Dataset entries:
(* ===== verification/HandshakePin.v ===== *)
(** * The responder's handshake does not depend on the pinned key

    Until a ClientAuth verifies, nothing the responder's side of the handshake
    sends, stores or returns depends on which public key it authenticates the
    peer against. *)

From S2P Require Import Prelude Extern Crypto Transcript Pending Handshake HandshakeProps.

(** ** Handshake contexts that differ in the pinned key only *)

Section pinned.
Context `{E : Env}.
Implicit Types (c : handshake_ctx_t) (ps : option handshake_pending_store_t).

Definition pinned (f : option (list byte -> M (option (list byte)))) (pk : option (list byte)) c : handshake_ctx_t :=
  HandshakeCtx _ (hc_role c) (hc_state c) (hc_local_id c) (hc_local_id_len c) (hc_local_keypair c) (hc_keystore c) f
    (hc_pending c) (hc_peer_id c) (hc_peer_id_len c) pk (hc_session_id c) (hc_ch_bytes c) (hc_ch_len c)
    (hc_peer_eph_pub c) (hc_handshake_id c) (hc_th_client_auth c) (hc_eph c) (hc_kem c) (hc_peer_mlkem_ct c)
    (hc_ss_kem c) (hc_session_keys c) (hc_keys_committed c).

Lemma pinned_self c : pinned (hc_lookup_fn c) (hc_peer_pk c) c = c.
Proof. by destruct c. Qed.

(** The setters and the other fields do not see the pin. *)
Lemma pinned_set_state f pk c x : set_state (pinned f pk c) x = pinned f pk (set_state c x).
Proof. done. Qed.
Lemma pinned_set_pending f pk c x : set_pending (pinned f pk c) x = pinned f pk (set_pending c x).
Proof. done. Qed.
Lemma pinned_set_session_id f pk c x : set_session_id (pinned f pk c) x = pinned f pk (set_session_id c x).
Proof. done. Qed.
Lemma pinned_set_peer_eph_pub f pk c x : set_peer_eph_pub (pinned f pk c) x = pinned f pk (set_peer_eph_pub c x).
Proof. done. Qed.
Lemma pinned_set_handshake_id f pk c x : set_handshake_id (pinned f pk c) x = pinned f pk (set_handshake_id c x).
Proof. done. Qed.
Lemma pinned_set_th_client_auth f pk c x : set_th_client_auth (pinned f pk c) x = pinned f pk (set_th_client_auth c x).
Proof. done. Qed.
Lemma pinned_set_eph f pk c x : set_eph (pinned f pk c) x = pinned f pk (set_eph c x).
Proof. done. Qed.
Lemma pinned_set_kem f pk c x : set_kem (pinned f pk c) x = pinned f pk (set_kem c x).
Proof. done. Qed.
Lemma pinned_set_peer_mlkem_ct f pk c x : set_peer_mlkem_ct (pinned f pk c) x = pinned f pk (set_peer_mlkem_ct c x).
Proof. done. Qed.
Lemma pinned_set_ss_kem f pk c x : set_ss_kem (pinned f pk c) x = pinned f pk (set_ss_kem c x).
Proof. done. Qed.
Lemma pinned_set_peer f pk c x y : set_peer (pinned f pk c) x y = pinned f pk (set_peer c x y).
Proof. done. Qed.
Lemma pinned_set_ch f pk c x y : set_ch (pinned f pk c) x y = pinned f pk (set_ch c x y).
Proof. done. Qed.
Lemma pinned_set_keys f pk c x y : set_keys (pinned f pk c) x y = pinned f pk (set_keys c x y).
Proof. done. Qed.
Lemma pinned_hc_role f pk c : hc_role (pinned f pk c) = hc_role c.
Proof. done. Qed.
Lemma pinned_hc_state f pk c : hc_state (pinned f pk c) = hc_state c.
Proof. done. Qed.
Lemma pinned_hc_local_id f pk c : hc_local_id (pinned f pk c) = hc_local_id c.
Proof. done. Qed.
Lemma pinned_hc_local_id_len f pk c : hc_local_id_len (pinned f pk c) = hc_local_id_len c.
Proof. done. Qed.
Lemma pinned_hc_local_keypair f pk c : hc_local_keypair (pinned f pk c) = hc_local_keypair c.
Proof. done. Qed.
Lemma pinned_hc_keystore f pk c : hc_keystore (pinned f pk c) = hc_keystore c.
Proof. done. Qed.
Lemma pinned_hc_pending f pk c : hc_pending (pinned f pk c) = hc_pending c.
Proof. done. Qed.
Lemma pinned_hc_peer_id f pk c : hc_peer_id (pinned f pk c) = hc_peer_id c.
Proof. done. Qed.
Lemma pinned_hc_peer_id_len f pk c : hc_peer_id_len (pinned f pk c) = hc_peer_id_len c.
Proof. done. Qed.
Lemma pinned_hc_session_id f pk c : hc_session_id (pinned f pk c) = hc_session_id c.
Proof. done. Qed.
Lemma pinned_hc_ch_bytes f pk c : hc_ch_bytes (pinned f pk c) = hc_ch_bytes c.
Proof. done. Qed.
Lemma pinned_hc_ch_len f pk c : hc_ch_len (pinned f pk c) = hc_ch_len c.
Proof. done. Qed.
Lemma pinned_hc_peer_eph_pub f pk c : hc_peer_eph_pub (pinned f pk c) = hc_peer_eph_pub c.
Proof. done. Qed.
Lemma pinned_hc_handshake_id f pk c : hc_handshake_id (pinned f pk c) = hc_handshake_id c.
Proof. done. Qed.
Lemma pinned_hc_th_client_auth f pk c : hc_th_client_auth (pinned f pk c) = hc_th_client_auth c.
Proof. done. Qed.
Lemma pinned_hc_eph f pk c : hc_eph (pinned f pk c) = hc_eph c.
Proof. done. Qed.
Lemma pinned_hc_kem f pk c : hc_kem (pinned f pk c) = hc_kem c.
Proof. done. Qed.
Lemma pinned_hc_peer_mlkem_ct f pk c : hc_peer_mlkem_ct (pinned f pk c) = hc_peer_mlkem_ct c.
Proof. done. Qed.
Lemma pinned_hc_ss_kem f pk c : hc_ss_kem (pinned f pk c) = hc_ss_kem c.
Proof. done. Qed.
Lemma pinned_hc_session_keys f pk c : hc_session_keys (pinned f pk c) = hc_session_keys c.
Proof. done. Qed.
Lemma pinned_hc_keys_committed f pk c : hc_keys_committed (pinned f pk c) = hc_keys_committed c.
Proof. done. Qed.
#[local] Hint Rewrite pinned_set_state pinned_set_pending pinned_set_session_id pinned_set_peer_eph_pub pinned_set_handshake_id pinned_set_th_client_auth pinned_set_eph pinned_set_kem pinned_set_peer_mlkem_ct pinned_set_ss_kem pinned_set_peer pinned_set_ch pinned_set_keys pinned_hc_role pinned_hc_state pinned_hc_local_id pinned_hc_local_id_len pinned_hc_local_keypair pinned_hc_keystore pinned_hc_pending pinned_hc_peer_id pinned_hc_peer_id_len pinned_hc_session_id pinned_hc_ch_bytes pinned_hc_ch_len pinned_hc_peer_eph_pub pinned_hc_handshake_id pinned_hc_th_client_auth pinned_hc_eph pinned_hc_kem pinned_hc_peer_mlkem_ct pinned_hc_ss_kem pinned_hc_session_keys pinned_hc_keys_committed : pinned.

Lemma pinned_fail_ctx f pk c why : fail_ctx (pinned f pk c) why = ((fail_ctx c why).1, pinned f pk (fail_ctx c why).2).
Proof. done. Qed.

(** Follows both sides of an equation between a run and the same run with
    another pin. *)
Ltac pin_step :=
  first
    [ done
    | progress autorewrite with pinned
    | progress cbn [fst snd negb default fmap option_fmap option_map id]
    | match goal with
      | |- context [(?m ≫= _) ?w] => rewrite !(M_bind_unfold _ _ w); destruct (m w) eqn:?
      | |- context [match ?x with _ => _ end] => is_var x; destruct x
      | |- context [let '_ := ?x in _] => is_var x; destruct x
      | |- (if ?b then _ else _) _ = _ => destruct b eqn:?
      | |- (match ?b with _ => _ end) _ = _ => destruct b eqn:?
      end ].

Lemma create_pinned f pk c ps out cap len w :
  handshake_responder_create_server_hello (Some (pinned f pk c)) ps out cap len w =
  let '((st, oc, ps', o, n), w') := handshake_responder_create_server_hello (Some c) ps out cap len w in
  ((st, pinned f pk <$> oc, ps', o, n), w').
Proof.
  unfold handshake_responder_create_server_hello, fail_out_ps.
  change (check_call (Some (pinned f pk c))) with (check_call (Some c)).
  cbv zeta. repeat pin_step.
Qed.

(** The signature of a ClientAuth does not verify under [pk] over the digest
    the ledger holds for this handshake. *)
Definition signature_fails (pk : list byte) c ps (b : list byte) w : Prop :=
  forall ps' digest w1 msg n,
    handshake_pending_get_digest ps (hc_handshake_id c) w = ((PENDING_OK, ps', digest), w1) ->
    decode_client_auth (Some b) (Some client_auth_zero) (Some 0) = (0, Some msg, n) ->
    OQS_SIG_verify digest (ztake (ca_sig_len msg) (ca_sig msg)) pk = false.

Lemma decode_client_auth_some b n : decode_client_auth (Some b) (Some client_auth_zero) (Some 0) = (0, None, n) -> False.
Proof. unfold decode_client_auth. repeat case_match; naive_solver. Qed.

Lemma decode_client_hello_some b n : decode_client_hello (Some b) (Some client_hello_zero) (Some 0) = (0, None, n) -> False.
Proof. unfold decode_client_hello. repeat case_match; naive_solver. Qed.

Lemma verify_fails digest sig pk w :
  OQS_SIG_verify digest sig pk = false -> mldsa_verify digest sig (Some pk) w = (-1, (OQS_SIG_new w).2).
Proof. intros Hf. unfold mldsa_verify. rewrite M_bind_unfold, Hf. by destruct (OQS_SIG_new w) as [[?|] ?]. Qed.

Lemma verify_pinned f f' pk pk' c ps b w :
  signature_fails pk c ps b w -> signature_fails pk' c ps b w ->
  handshake_responder_verify_client_auth (Some (pinned f' (Some pk') c)) ps (Some b) w =
  let '((st, oc, ps'), w') := handshake_responder_verify_client_auth (Some (pinned f (Some pk) c)) ps (Some b) w in
  ((st, pinned f' (Some pk') <$> oc, ps'), w').
Proof.
  unfold handshake_responder_verify_client_auth, fail_ps. intros H H'.
  change (check_call (Some (pinned f' (Some pk') c))) with (check_call (Some c)).
  change (check_call (Some (pinned f (Some pk) c))) with (check_call (Some c)).
  destruct (check_call _ _ _); try done.
  destruct (decode_client_auth _ _ _) as [[rc msg] n] eqn:Ed.
  destruct (Z.eqb_spec rc 0) as [-> | ?]; [|done]. cbn [negb].
  rewrite !pinned_hc_handshake_id. destruct (memeq _ _ _); [|done]. cbn [negb].
  rewrite !M_bind_unfold. destruct (handshake_pending_get_digest _ _ w) as [[[pst ps1] digest] w1] eqn:Eg. cbn [fst snd].
  destruct (bool_decide_reflect (pst = PENDING_OK)) as [-> | ?]; [|done]. cbn [negb].
  destruct msg as [msg|]; [|by apply decode_client_auth_some in Ed].
  rewrite !M_bind_unfold. cbn [hc_peer_pk pinned default id].
  rewrite !verify_fails by eauto. cbn [fst snd Z.eqb negb].
  rewrite !M_bind_unfold. destruct (handshake_pending_record_failure _ _ _) as [[pst2 ps2] w2]. cbn [fst snd].
  by destruct (bool_decide _).
Qed.

Lemma verify_refused pk c ps b w :
  hc_peer_pk c = Some pk -> signature_fails pk c ps b w ->
  (handshake_responder_verify_client_auth (Some c) ps (Some b) w).1.1.1 <> HANDSHAKE_OK.
Proof.
  intros Hpk Hf. unfold handshake_responder_verify_client_auth, fail_ps.
  destruct (check_call _ _ _); try done.
  destruct (decode_client_auth _ _ _) as [[rc msg] n] eqn:Ed.
  destruct (Z.eqb_spec rc 0) as [-> | ?]; [|done]. cbn [negb].
  destruct (memeq _ _ _); [|done]. cbn [negb].
  rewrite M_bind_unfold. destruct (handshake_pending_get_digest _ _ w) as [[[pst ps1] digest] w1] eqn:Eg. cbn [fst snd].
  destruct (bool_decide_reflect (pst = PENDING_OK)) as [-> | ?]; cbn [negb]; [|by destruct pst].
  destruct msg as [msg|]; [|by apply decode_client_auth_some in Ed].
  rewrite M_bind_unfold, Hpk. cbn [default id]. rewrite verify_fails by eauto. cbn [fst snd Z.eqb negb].
  rewrite M_bind_unfold. destruct (handshake_pending_record_failure _ _ _) as [[pst2 ps2] w2]. cbn [fst snd].
  destruct (bool_decide _); [done|]. by destruct pst2.
Qed.

(** Contexts that agree on everything but the pin. *)
Definition hs_sim c1 c2 : Prop := pinned None None c1 = pinned None None c2.

Lemma hs_sim_pinned f pk c : hs_sim c (pinned f pk c).
Proof. done. Qed.

Lemma hs_sim_elim c1 c2 : hs_sim c1 c2 -> c2 = pinned (hc_lookup_fn c2) (hc_peer_pk c2) c1.
Proof. unfold hs_sim, pinned. destruct c1, c2; cbn. by intros [=]; subst. Qed.

Lemma init_sim c1 c2 sid kp f1 f2 ps w :
  let '(r1, w1) := handshake_responder_init_ext (Some c1) sid kp (Some f1) ps w in
  let '(r2, w2) := handshake_responder_init_ext (Some c2) sid kp (Some f2) ps w in
  w1 = w2 /\ r1.1 = r2.1 /\ exists h1 h2, r1.2 = Some h1 /\ r2.2 = Some h2 /\ hs_sim h1 h2 /\
  (r1.1 = HANDSHAKE_OK -> hc_lookup_fn h1 = Some f1 /\ hc_lookup_fn h2 = Some f2).
Proof.
  unfold handshake_responder_init_ext, responder_init_impl, init_common. cbn [is_some xorb].
  destruct sid as [sid|]; [|naive_solver].
  destruct (_ || _); [naive_solver|]. rewrite !M_bind_unfold. destruct (secure_mem_alloc _ w) as [[k|] w1]; naive_solver.
Qed.

Lemma accept_sim c1 c2 f1 f2 pk1 pk2 b w :
  hs_sim c1 c2 -> hc_lookup_fn c1 = Some f1 -> hc_lookup_fn c2 = Some f2 ->
  (forall ch n, decode_client_hello (Some b) (Some client_hello_zero) (Some 0) = (0, Some ch, n) ->
     f1 (ztake (ch_id_len ch) (ch_id ch)) = mret (Some pk1) /\ f2 (ztake (ch_id_len ch) (ch_id ch)) = mret (Some pk2)) ->
  let '(r1, w1) := handshake_responder_accept_client_hello (Some c1) (Some b) w in
  let '(r2, w2) := handshake_responder_accept_client_hello (Some c2) (Some b) w in
  w1 = w2 /\ r1.1 = r2.1 /\ exists h1 h2, r1.2 = Some h1 /\ r2.2 = Some h2 /\ hs_sim h1 h2 /\
  (r1.1 = HANDSHAKE_OK -> hc_peer_pk h1 = Some pk1 /\ hc_peer_pk h2 = Some pk2).
Proof.
  intros Hs F1 F2 Hf. rewrite (hs_sim_elim _ _ Hs). unfold handshake_responder_accept_client_hello.
  change (check_call (Some (pinned (hc_lookup_fn c2) (hc_peer_pk c2) c1))) with (check_call (Some c1)).
  destruct (check_call _ _ _) eqn:Ec; try (cbn; naive_solver).
  destruct (decode_client_hello _ _ _) as [[rc msg] n] eqn:Ed.
  destruct (_ || _) eqn:Eb; [cbn; naive_solver|].
  apply orb_false_iff in Eb as [Er _]. apply negb_false_iff, Z.eqb_eq in Er as ->.
  destruct msg as [ch|]; [|by apply decode_client_hello_some in Ed].
  destruct (Hf _ _ eq_refl) as [H1 H2].
  rewrite !M_bind_unfold. unfold resolve_peer_pk. cbn [pinned hc_lookup_fn default id]. rewrite F1, F2.
  unfold id in *. rewrite H1, H2. cbn. naive_solver.
Qed.

Lemma verify_sim c1 c2 pk1 pk2 ps b w :
  hs_sim c1 c2 -> hc_peer_pk c1 = Some pk1 -> hc_peer_pk c2 = Some pk2 ->
  signature_fails pk1 c1 ps b w -> signature_fails pk2 c2 ps b w ->
  exists st oh1 oh2 ps' w',
    handshake_responder_verify_client_auth (Some c1) ps (Some b) w = ((st, oh1, ps'), w') /\
    handshake_responder_verify_client_auth (Some c2) ps (Some b) w = ((st, oh2, ps'), w') /\
    st <> HANDSHAKE_OK /\ hs_sim (default c1 oh1) (default c2 oh2) /\
    hc_peer_pk (default c1 oh1) = Some pk1 /\ hc_peer_pk (default c2 oh2) = Some pk2.
Proof.
  intros Hs P1 P2 F1 F2. pose proof (hs_sim_elim _ _ Hs) as E2.
  assert (signature_fails pk2 c1 ps b w) as F2' by (rewrite E2 in F2; exact F2).
  pose proof (verify_refused pk1 c1 ps b w P1 F1) as Hne.
  pose proof (verify_pinned (hc_lookup_fn c1) (hc_lookup_fn c1) pk1 pk1 c1 ps b w F1 F1) as V1.
  pose proof (verify_pinned (hc_lookup_fn c1) (hc_lookup_fn c2) pk1 pk2 c1 ps b w F1 F2') as V2.
  rewrite <-P1, pinned_self in V1, V2. rewrite <-P2, <-E2 in V2.
  destruct (handshake_responder_verify_client_auth (Some c1) ps (Some b) w) as [[[st oh] ps'] w'].
  injection V1 as V1. eexists st, oh, _, ps', w'. split; [done|]. split; [exact V2|]. split; [done|].
  destruct oh as [h|]; cbn [default fmap option_fmap option_map] in *; [|done].
  injection V1 as ->. by rewrite P1, P2.
Qed.
End pinned.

WHAT YOU NEED TO DO: From the data above, output only the lines between the line containing "Lemma pinned_hc_local_id_len f" and the line containing "Lemma pinned_hc_peer_id f", inclusive, exactly as written.

OUTPUT FOR THIS TASK:
Lemma pinned_hc_local_id_len f pk c : hc_local_id_len (pinned f pk c) = hc_local_id_len c.
Proof. done. Qed.
Lemma pinned_hc_local_keypair f pk c : hc_local_keypair (pinned f pk c) = hc_local_keypair c.
Proof. done. Qed.
Lemma pinned_hc_keystore f pk c : hc_keystore (pinned f pk c) = hc_keystore c.
Proof. done. Qed.
Lemma pinned_hc_pending f pk c : hc_pending (pinned f pk c) = hc_pending c.
Proof. done. Qed.
Lemma pinned_hc_peer_id f pk c : hc_peer_id (pinned f pk c) = hc_peer_id c.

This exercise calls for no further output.